On a recent trip, our young taxi driver hailed from Turkey. Inevitably, our conversation turned to recent events there. My wife and I love that beautiful country, which we have visited twice. With our own origins in India, we find the cultural and linguistic connections fascinating.
Our driver was extremely worried about the safety of his family and the future of his homeland. For us, the developments in Turkey, which is now under a three-month state of emergency, have a personal resonance: India has been there before.
On June 25, 1975, then-prime minister Indira Gandhi got a pliant president, Fakhruddin Ali Ahmed, to declare a state of emergency. It lasted 21 months. The presidential ordinance gave Mrs. Gandhi the power to govern by decree and the emergency legislation provided the legal fig leaf.
My father-in-law was one of thousands of people who were imprisoned for more than a year, with no charges laid and no court trial. His crime? A lawyer, he defended poor people against the actions of a corrupt and brutal police and bureaucracy, and he belonged to an opposition party. Members of opposition parties, journalists, teachers, business people and professionals were detained. Constitutional rights were set aside. According to Mrs. Gandhi and her henchmen, these people were threats to India’s internal security.
She said India needed “a shock treatment” to be rid of the threat. The country has not been the same since. As for my father-in-law, he died less than two years after his release, his health broken from the long incarceration.
We must worry greatly about long-term consequences when the leader of a democratic
society engages in such actions. The July 15 attempted military coup in Turkey, in which more than 200 people died, was a crime against democracy and a murderous assault on the country. Turkish people deserve credit for responding to President Recep Tayyip Erdogan’s call for resistance. They played a critical role in the collapse of the coup, defending the democratic system that had begun to take root in Turkey, which has a history of military takeovers.
But having stood up for democracy, will Turkish citizens now settle for the loss of the very rights they were defending? Like Mrs. Gandhi in 1975, Mr. Erdogan, who has exhibited autocratic tendencies, now appears to be using the unsettled political climate to advance his own agenda.
Mrs. Gandhi exhibited a deep paranoia about those who had broken with her because of her autocratic behaviour, and treated them harshly. Mr. Erdogan, too, shows a paranoid obsession about Fethullah Gulen, the former imam of Izmir living in self-imposed exile in Pennsylvania, who preaches a message of mutual understanding among faiths, and promotes volunteerism through his civil-society movement, Hizmet.

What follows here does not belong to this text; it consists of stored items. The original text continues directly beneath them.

(** Only the state changes. *)
Lemma receive_state c d e e' g g' s s' o o' f f' rcnt i l st stop :
  pair_ok c d e e' g g' s s' o o' f f' rcnt → g_cq g = CRecv i :: l →
  data_of i = None → cred_of i = None →
  (has st rs_connected = true → has (state (e_rs e)) rs_connected = true) → (stop = true → has st rs_connected = false) →
  after_recv c d (mkEp (set_state st (rs_err (e_rs e)) (e_rs e)) (e_mem e) (e_errno e) (with_cq (wc_of c d <$> l) (e_k e))) e' g g' s s' o o' f f' rcnt l stop.
Proof.
  intros [Hs Hs' Hf Hf'] Eg Hd Hc Hst Hstop. rewrite Eg in Hf, Hf'. cbn [omap list_omap recv_of] in Hf, Hf'.
  exists f, f'. split; [|unfold same_end; split_and!; try done; unfold cred_end, popped; ep_simpl; rewrite Eg; cbn [omap list_omap recv_of]; by rewrite ?Hc].
  constructor; unfold popped; ep_simpl; try done.
  - by eapply side_take.
  - eapply flow_items, Hf; try done. cbn. by rewrite Hc.
  - eapply flow_items, Hf'; try done. cbn. by rewrite Hd.
Qed.

Lemma pair_receive c d e e' g g' s s' o o' f f' rcnt i l :
  pair_cfg c d → pair_ok c d e e' g g' s s' o o' f f' rcnt → g_cq g = CRecv i :: l →
  ∃ stop e1, receive_msg (item_msg d i) (unqueue (wc_of c d <$> l) e) = Ok (stop, e1) ∧
    (plain i → stop = false ∧ state (e_rs e1) = state (e_rs e)) ∧ after_recv c d e1 e' g g' s s' o o' f f' rcnt l stop.
Proof.
  intros Hpc Hp Eg. pose proof Hp as [Hs Hs' Hf Hf']. pose proof Hpc as [Hc Hd _ _].
  assert (item_ok i) as Hi.
  { destruct (s_items _ _ _ _ _ Hs) as [_ H]. rewrite Eg in H. cbn in H. by apply list.Forall_cons in H as [H _]. }
  rewrite Eg in Hf, Hf'. cbn [omap list_omap recv_of] in Hf, Hf'.
  unfold receive_msg. rewrite item_msg_op, item_msg_data by done. unfold unqueue. rs_unfold.
  destruct i as [p n|k h q|q|x q]; cbn [item_op item_data]; unfold RS_OP_SGL, RS_OP_IOMAP_SGL, RS_OP_CTRL, RS_OP_WRITE;
    cbn [Z.eqb Pos.eqb].
  - destruct (flow_push _ _ _ _ _ _ (e_rs e) _ _ _ _ _ _ _ _ Hc (s_cfg _ _ _ _ _ Hs) Hf') as [Hb Hpush].
    unfold in_bounds. destruct (Z.leb_spec 0 (rmsg_tail (rx (e_rs e)))), (Z.ltb_spec (rmsg_tail (rx (e_rs e))) (lenZ (rmsg (rx (e_rs e))))); try lia.
    cbn [andb rbind]. eexists _, _. split; [reflexivity|]. split; [done|].
    exists f, (mkFlow (f_s f') (f_r f') (f_c f') (f_g f') (f_d f') (f_e f') (f_m f' ++ [n])).
    split; [|split; [done|]; unfold same_end, cred_end, popped; ep_simpl; by rewrite Eg].
    constructor; unfold popped; ep_simpl; try done.
    + by apply (side_take c d e g rcnt (IData p n)).
    + by eapply flow_items, Hf.
  - eexists _, _. split; [reflexivity|]. split; [done|].
    exists (mkFlow (f_s f) (f_r f) k (f_g f) (f_d f) (f_e f) (f_m f)), f'.
    split; [|split; [done|]; unfold same_end, cred_end, popped; ep_simpl; rewrite Eg; cbn [omap list_omap recv_of cred_of app f_c f_s f_r f_g]; rewrite ?last_cons; done].
    constructor; unfold popped; ep_simpl; try done.
    + by apply (side_take c d e g rcnt (ICred k h q)).
    + pose proof (flow_credit _ _ _ _ _ _ _ _ _ _ _ _ _ _ _ _ Hf) as H1. cbn [set_sseq_comp set_tx tx].
      by rewrite u16_add_l, Z.sub_add.
    + by eapply flow_items, Hf'.
  - eexists _, _. split; [reflexivity|]. split; [done|].
    assert (set_state (state (e_rs e)) (rs_err (e_rs e)) (e_rs e) = e_rs e) as Er by (by destruct (e_rs e)).
    assert (after_recv c d (mkEp (set_state (state (e_rs e)) (rs_err (e_rs e)) (e_rs e)) (e_mem e) (e_errno e) (with_cq (wc_of c d <$> l) (e_k e)))
              e' g g' s s' o o' f f' rcnt l false) as H by (by apply receive_state with (IKeep q)).
    by rewrite Er in H.
  - destruct Hi as [-> | ->]; cbn [Z.eqb].
    + unfold RS_CTRL_SHUTDOWN, RS_CTRL_DISCONNECT. cbn [Z.eqb Pos.eqb]. destruct (has (state (e_rs e)) rs_writable); cbn [rbind e_rs];
        (eexists _, _; split; [reflexivity|]; split; [done|]; eapply (receive_state c d e); try done). apply has_land.
    + eexists _, _. split; [reflexivity|]. split; [done|]. by eapply (receive_state c d e).
Qed.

Mr. Erdogan repeatedly rails against Mr. Gulen and has imposed harsh measures against those suspected of being Gulen supporters, especially since the coup attempt. Although no evidence has been provided to support the claim, thousands of people from all walks of life have been deprived of their jobs, many have been jailed and their human and civil rights dispensed with. University presidents have been replaced by Erdogan supporters. Newspapers and television stations have been closed. Thousands of judges, prosecutors and government officials have lost their positions.
Like Mrs. Gandhi, Mr. Erdogan uses a medical metaphor to justify his actions. She called her move “shock treatment”; Mr. Erdogan says there is a “cancer” that is “metastasizing.” Her emergency lasted nearly two years. Who knows how long Mr. Erdogan’s will last?
The daily show of solidarity by Mr. Erdogan’s supporters creates the impression that the Turkish people are with him; Mrs. Gandhi’s supporters did the same thing. But when the Indian emergency finally ended, and general elections were held in March, 1977, she lost her seat and her party went down to crushing defeat.
Our young taxi driver was confident that although the Turkish people are showing support for Mr. Erdogan now, it will not last if he persists with his course of action. He should take a lesson from the way Mrs. Gandhi’s suppression of the human, political and civil rights of citizens ended for her.
*Alok Mukherjee is a distinguished visiting professor, Ryerson University, Toronto.